The French Creek mine was located three and one-half miles northeast of Latrobe. Opened in 1953, it was one of the newer lode gold mines in El Dorado County. By 1956, the latest information we have on this mine, a 30-foot inclined shaft had been developed. The ore body, which averaged 20 feet in width and extended for some 300 feet, contained both free gold and auriferous (gold containing) pyrite. The ore assay varied widely, from $2.80 to $60 of gold per ton, averaging $20 to $30.
One mile southwest of Spanish Dry Diggings was a seam gold mine know as the French Hill mine. Active around 1894, it was mined in open cuts and the material treated first in a 10-stamp mill and then in an 800-foot sluice. It was also developed by a 100-foot shaft and a 100-foot adit. At one time the property was also prospected for asbestos, but no records exist of any significant mining of that material that might have occurred.
The French Ravine hydraulic claim consisted of 90 acres on the South Fork of Weber Creek, just north of Newtown.
The curiously named Frog Pond and Marigold Consolidated mine was a lode gold mine one-half mile northwest of Garden Valley. Active intermittently from 1914-1927, it was developed by a 60-foot shaft and several drifts. The ore was treated on-site in a 2-stamp mill.

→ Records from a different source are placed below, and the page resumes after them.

Lemma nblocks_eq n : 0 ≤ n < 2 ^ 31 → nblocks n = Z.to_nat ((n + 511) / 512).
Proof. intros. unfold nblocks. by rewrite u32_small by lia. Qed.
Lemma nblocks_le n : Z.of_nat n < 2 ^ 31 → (n ≤ 512 * nblocks (Z.of_nat n) < n + 512)%nat.
Proof. intros. rewrite nblocks_eq by lia. pose proof (Z.div_mod (Z.of_nat n + 511) 512). pose proof (Z.mod_pos_bound (Z.of_nat n + 511) 512). lia. Qed.
Lemma length_padded c : Z.of_nat (length c) < 2 ^ 31 → length (padded c) = (512 * nblocks (Z.of_nat (length c)))%nat.
Proof. intros Hc. pose proof (nblocks_le _ Hc). unfold padded. rewrite length_app, length_replicate. lia. Qed.

Lemma padded_step c : Z.of_nat (length c) < 2 ^ 31 → (0 < length c)%nat →
  padded c = (take 512 c ++ replicate (512 - length (take 512 c)) 0) ++ padded (drop 512 c).
Proof.
  intros Hc H0. unfold padded. rewrite length_drop, length_take. pose proof (nblocks_le _ Hc) as Hn.
  pose proof (nblocks_le (length c - 512) ltac:(lia)) as Hn'. destruct (Nat.le_gt_cases (length c) 512) as [Hle|Hgt].
  - rewrite take_ge, drop_ge by done. replace (length c - 512)%nat with 0%nat by lia.
    change (512 * nblocks (Z.of_nat 0) - 0)%nat with 0%nat. cbn [app replicate]. rewrite app_nil_r. do 2 f_equal. lia.
  - replace (512 - _)%nat with 0%nat by lia. cbn [replicate]. rewrite app_nil_r, app_assoc, take_drop. do 2 f_equal. lia.
Qed.

Section loops.
Context {W : Type} `{Files W view canon valid holds nfds cap} (fuel : nat) (junk : list Z).
Context (Hj : 1023 ≤ Z.of_nat (length junk)).

Lemma wp_drain n fd buf total c w (Q : list Z * Z → W → Prop) :
  rds (view w) !! fd = Some c → length buf = 512%nat → (length c + 512 ≤ 512 * n)%nat → 0 ≤ total → total + Z.of_nat (length c) < 2 ^ 32 →
  (∀ b w', length b = 512%nat → view w' = set_rd fd [] (view w) → Q (b, total + Z.of_nat (length c)) w') →
  wp (drain n fd buf total) Q w.
Proof.
  revert buf total c w. induction n as [|n IH]; intros buf total c w Hr Hb Hn Ht Hc HQ; [lia|]. cbn [drain]. apply wp_bind.
  eapply wp_fread; [done|lia|lia|]. intros w' Hv. change (Z.to_nat 512) with 512%nat in *. cbn zeta. cbn [fst snd].
  destruct c as [|x c].
  - cbn [take length Z.of_nat Z.ltb Z.compare app drop] in *. apply wp_ret. rewrite Z.add_0_r in HQ. by apply HQ.
  - set (l := x :: c) in *. assert (0 < length l)%nat by (cbn; lia). clearbody l. rewrite (proj2 (Z.ltb_lt _ _)) by (rewrite length_take; lia).
    rewrite u32_small by (rewrite length_take; lia). apply (IH _ _ (drop 512 l)).
    + rewrite Hv. apply lookup_insert_eq.
    + rewrite length_app, length_drop, length_take. lia.
    + rewrite length_drop. lia.
    + rewrite length_take. lia.
    + rewrite length_take, length_drop. lia.
    + intros b w2 Hl2 Hv2. replace (total + _ + _) with (total + Z.of_nat (length l)) by (rewrite length_take, length_drop; lia).
      apply HQ; [done|]. rewrite Hv2, Hv. unfold set_rd. cbn. by rewrite insert_insert_eq.
Qed.

Lemma memset_block b : length b = 512%nat → memset b 0 512 = Ok (replicate 512 0).
Proof. intros Hb. unfold memset. rewrite kmemset_fill by lia. rewrite drop_ge by lia. by rewrite app_nil_r. Qed.

Lemma wp_copy_in n out rd block size written s o c w (Q : list Z → W → Prop) :
  rds (view w) !! rd = Some c → wrs (view w) !! out = Some (s, o) → length block = 512%nat →
  size = written + Z.of_nat (length c) → 0 ≤ written → size < 2 ^ 31 → (length c + 512 ≤ 512 * n)%nat →
  Z.of_nat (length o + length (padded c)) < cap →
  (∀ b w', length b = 512%nat → view w' = set_rd rd [] (set_wr out s (o ++ padded c) (view w)) → Q b w') →
  wp (copy_in n out rd block size written) Q w.
Proof.
  revert block written o c w. induction n as [|n IH]; intros block written o c w Hr Hw Hb Hs Hwr Hs31 Hn Hcap HQ; [lia|]. cbn [copy_in].
  case_z.
  2: { apply wp_ret. destruct c; [|cbn in *; lia]. apply HQ; [done|]. rewrite app_nil_r. unfold set_rd, set_wr. cbn. rewrite !insert_id by done. by destruct (view w). }
  assert (0 < length c)%nat as Hc0 by lia. rewrite (length_padded c) in Hcap by lia. 
  apply wp_bind. eapply wp_lift; [by apply memset_block|]. apply wp_bind. set (len := if TAR_BLOCK <? _ then _ else _).
  assert (0 < len ≤ 512 ∧ take (Z.to_nat len) c = take 512 c ∧ drop (Z.to_nat len) c = drop 512 c) as (Hlen & Et & Ed).
  { unfold len, TAR_BLOCK. case_z; [done|]. split; [lia|]. rewrite !take_ge, !drop_ge by lia. done. }
  eapply wp_fread; [done|lia|rewrite length_replicate; lia|]. intros w1 V1. rewrite Et, Ed in *. cbn zeta. cbn [fst snd].
  set (x := take 512 c). assert (length x = Nat.min 512 (length c)) as Hx by apply length_take. clearbody len.
  rewrite (proj2 (Z.leb_gt _ _)) by lia. apply wp_bind. rewrite drop_replicate.
  assert (512 * nblocks (Z.of_nat (length c)) = 512 + 512 * nblocks (Z.of_nat (length (drop 512 c))))%nat as Hnb.
  { rewrite <- (length_padded c), (padded_step c), !length_app, length_replicate, (length_padded (drop _ _)) by (rewrite ?length_drop; lia). fold x. lia. }
  eapply (wp_fwrite _ _ _ s o); [by rewrite V1|unfold TAR_BLOCK; rewrite length_app, length_replicate; lia|done|unfold TAR_BLOCK; lia|].
  intros r w2 V2. rewrite u32_small by lia.
  rewrite take_ge in V2 by (rewrite length_app, length_replicate; change (Z.to_nat TAR_BLOCK) with 512%nat; lia).
  apply (IH _ _ (o ++ x ++ replicate (512 - length x) 0) (drop 512 c)).
  - rewrite V2, V1. apply lookup_insert_eq.
  - rewrite V2. cbn. apply lookup_insert_eq.
  - rewrite length_app, length_replicate. lia.
  - rewrite Hx, length_drop. lia.
  - lia.
  - lia.
  - rewrite length_drop. lia.
  - rewrite length_padded, !length_app, length_replicate by (rewrite length_drop; lia). lia.
  - intros b w3 Hb3 V3. apply HQ; [done|]. rewrite V3, V2, V1. unfold set_rd, set_wr. cbn. rewrite !insert_insert_eq.
    rewrite (padded_step c) by lia. fold x. by rewrite <- !app_assoc.
Qed.

Lemma used_rd fd c v : rds v !! fd = None → used (set_rd fd c v) = S (used v).
Proof. intros Hf. unfold used, set_rd. cbn. by rewrite map_size_insert_None. Qed.

Lemma wp_add_file out name s c a o block fbuf tmp w (Q : list Z * list Z * list Z → W → Prop) :
  cstr name s → s ≠ [] → bytes s → (length s ≤ 99)%nat → valid s → disk (view w) !! canon s = Some c →
  wrs (view w) !! out = Some (a, o) →
  (used (view w) + 1 < nfds)%nat → Z.of_nat (length c) < 2 ^ 31 → (length c + 1024 ≤ 512 * fuel)%nat →
  Z.of_nat (length o + 512 + length (padded c)) < cap → length block = 512%nat → length fbuf = 512%nat → length tmp = 512%nat →
  (∀ b f t w' fd h, length b = 512%nat → length f = 512%nat → length t = 512%nat → header_for h s (Z.of_nat (length c)) →
    rds (view w) !! fd = None → fd ≠ out →
    view w' = set_rd fd c (set_wr out a (o ++ h ++ padded c) (view w)) → Q (b, f, t) w') →
  wp (add_file fuel junk out name block fbuf tmp) Q w.
Proof.
  intros Hn Hs Hsb Hsl Hva Hd Ho Hu Hc Hf Hcap Hb Hfb Htm HQ. unfold add_file.
  assert (Z.of_nat (length c) ≤ cap) as Hcc by (unfold padded in Hcap; rewrite length_app in Hcap; lia).
  apply wp_bind. eapply wp_open_read; [done|done|done|done|lia|]. intros fd w1 (Hfd & U1 & _) V1. rewrite (proj2 (Z.ltb_ge _ _)) by lia.
  apply wp_bind. eapply (wp_drain _ _ _ _ c); [rewrite V1; apply lookup_insert_eq|done|lia|lia|lia|]. intros f w2 Lf V2.
  apply wp_bind. eapply wp_close_read; [rewrite V2; apply lookup_insert_eq|]. intros r w3 V3.
  rewrite V2, V1 in V3. unfold set_rd in V3. cbn in V3. rewrite insert_insert_eq, delete_insert_id in V3 by done.
  assert (view w3 = view w) as V3' by (rewrite V3; by destruct (view w)). clear V1 V2 V3 w1 w2 fd Hfd U1.
  rewrite <- V3' in *. clear V3' w. rename w3 into w.
  apply wp_bind. eapply wp_open_read; [done|done|done|done|lia|]. intros leak w1 (_ & U1 & U1w) V1.
  apply wp_bind. eapply wp_lift; [by apply memset_block|].
  apply wp_bind. eapply (wp_open_read name s c); [done|done|by rewrite V1|done|rewrite V1, used_rd; [lia|done]|]. intros fd w2 (_ & U2 & _) V2.
  apply wp_bind. eapply (wp_drain _ _ _ _ c); [rewrite V2; apply lookup_insert_eq|done|lia|lia|lia|]. intros t w3 Lt V3.
  apply wp_bind. eapply wp_close_read; [rewrite V3; apply lookup_insert_eq|]. intros r' w4 V4.
  rewrite V3, V2 in V4. unfold set_rd at 1 2 in V4. cbn in V4. rewrite insert_insert_eq, delete_insert_id in V4 by done.
  assert (view w4 = set_rd leak c (view w)) as V4' by (rewrite V4, V1; done). clear V2 V3 V4 w2 w3 fd U2 V1 w1.
  destruct (make_header_ok name s (Z.of_nat (length c)) Hn Hsb) as (h & Eh & Hh); [lia|]. rewrite take_ge in Hh by lia.
  cbn [fst snd]. rewrite Z.add_0_l. apply wp_bind. eapply wp_lift; [exact Eh|]. assert (length h = 512%nat) as Lh by apply Hh.
  apply wp_bind. eapply (wp_fwrite _ _ _ a o); [by rewrite V4'|unfold TAR_BLOCK; lia|done|unfold TAR_BLOCK; lia|]. intros r2 w5 V5.
  rewrite take_ge in V5 by (rewrite Lh; done). rewrite V4' in V5. clear V4' w4.
  apply wp_bind. eapply (wp_open_read name s c); [done|done|by rewrite V5|done|rewrite V5; change (used (set_wr _ _ _ _)) with (size (rds (set_rd leak c (view w))) + size (<[out := (a, o ++ h)]> (wrs (view w))))%nat|].
  { rewrite (map_size_insert_Some out) by (by rewrite Ho). change (size _ + size _)%nat with (used (set_rd leak c (view w))). rewrite used_rd by done. lia. }
  intros rd w6 (_ & U6 & _) V6. apply wp_bind.
  eapply (wp_copy_in _ out rd _ _ _ a (o ++ h) c); [rewrite V6; apply lookup_insert_eq|rewrite V6, V5; apply lookup_insert_eq|done|lia|lia|lia|lia|rewrite length_app; lia|].
  intros b w7 Lb V7. apply wp_bind. eapply wp_close_read; [rewrite V7; apply lookup_insert_eq|]. intros r3 w8 V8.
  apply wp_bind. eapply wp_uprintf; [|done|].
  { solve_fmt. }
  intros r4 w9 V9. apply wp_ret. apply (HQ _ _ _ _ leak h); try done.
  { intros ->. congruence. }
  rewrite V9, V8, V7, V6, V5. rewrite V5 in U6. cbn in U6. unfold set_rd, set_wr. cbn. by rewrite !insert_insert_eq, delete_insert_id, app_assoc.
Qed.

(** Files that can be archived: their names fit a header and they are on the disk. *)
Definition addable (d : gmap (list Z) (list Z)) (name : list Z) (f : list Z * list Z) : Prop :=
  cstr name f.1 ∧ f.1 ≠ [] ∧ bytes f.1 ∧ (length f.1 ≤ 99)%nat ∧ valid f.1 ∧ d !! canon f.1 = Some f.2 ∧
  Z.of_nat (length f.2) < 2 ^ 31 ∧ (length f.2 + 1024 ≤ 512 * fuel)%nat.
Definition volume (files : list (list Z * list Z)) : nat := sum_list ((λ f, 512 + length (padded f.2))%nat <$> files).
Lemma volume_cons s c files : volume ((s, c) :: files) = (512 + length (padded c) + volume files)%nat.
Proof. done. Qed.

Lemma wp_add_files out names files a o block fbuf tmp w (Q : list Z → W → Prop) :
  Forall2 (addable (disk (view w))) names files → wrs (view w) !! out = Some (a, o) →
  (used (view w) + length files < nfds)%nat → Z.of_nat (length o + volume files) < cap →
  length block = 512%nat → length fbuf = 512%nat → length tmp = 512%nat →
  (∀ b w' body, length b = 512%nat → disk (view w') = disk (view w) → wrs (view w') = <[out := (a, o ++ body)]> (wrs (view w)) →
    rds (view w') !! out = rds (view w) !! out →
    (∀ t fs, archives t fs → archives (body ++ t) (files ++ fs)) → length body = volume files → Q b w') →
  wp (add_files fuel junk out names block fbuf tmp) Q w.
Proof.
  intros Hall. remember (disk (view w)) as d eqn:Ed. revert o block fbuf tmp w Ed.
  induction Hall as [|name f names files (Hn & Hne & Hbs & Hl99 & Hva & Hd & Hc & Hfuel) Hall IH]; intros o block fbuf tmp w Ed Ho Hu Hcap Lb Lf Lt HQ.
  - apply wp_ret. apply (HQ _ _ []); [done|done|by rewrite app_nil_r, insert_id|done|done|done].
  - cbn [add_files]. destruct f as [s c]. cbn [fst snd] in *. apply wp_bind. rewrite volume_cons in Hcap. cbn [length] in Hu.
    eapply (wp_add_file _ _ s c a o); try done; [by rewrite <- Ed|lia|lia|].
    intros b f t w1 fd h Lb1 Lf1 Lt1 Hh Hfd Hne' V1. cbn [fst snd].
    assert (length h = 512%nat) as Lh by apply Hh.
    apply (IH (o ++ h ++ padded c)); try done.
    + by rewrite V1.
    + rewrite V1. cbn. apply lookup_insert_eq.
    + rewrite V1, used_rd by done. unfold used. cbn. rewrite map_size_insert_Some by (by rewrite Ho). unfold used in Hu. lia.
    + rewrite !length_app, Lh. lia.
    + intros b2 w2 body Lb2 D2 W2 R2 Harch Lbody. apply (HQ _ _ (h ++ padded c ++ body)); [done|done| |..].
      * rewrite W2, V1. cbn. rewrite insert_insert_eq. by rewrite <- !app_assoc.
      * rewrite R2, V1. cbn. by apply lookup_insert_ne.
      * intros tl fs Hfs. cbn [app]. rewrite <- !app_assoc. unfold padded at 1. apply arch_file; [done|done|lia| |by apply Harch].
        apply (length_padded c). lia.
      * rewrite volume_cons, !length_app, Lh, Lbody. lia.
Qed.

Lemma created_keeps a s c d : d !! s = Some c → created a d !! s = Some c.
Proof. intros Hs. unfold created. destruct (d !! a) eqn:E; [done|]. rewrite lookup_insert_ne; [done|]. intros ->. congruence. Qed.

(** The medium can hold a file of [n] bytes more, or in the place of one. *)
Definition room_for (a : list Z) (n : nat) (d : gmap (list Z) (list Z)) : Prop :=
  holds (created (canon a) d) ∧ ∀ c, length c = n → holds (stored (canon a) c (created (canon a) d)).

The Funny Bug (Pendelco) mine was a lode gold mine located one mile southwest of Gold Hill, on the north bank of Weber Creek. It was active intermittently from 1928 to 1942 when small amounts of both gold and copper were removed, and ores of lead and other metals were detected. In 1953 the property was leased to Carl Howe, of Placerville, who did some rehabilitation and surface work. The mine was developed by crosscuts on two levels from a 200-foot shaft.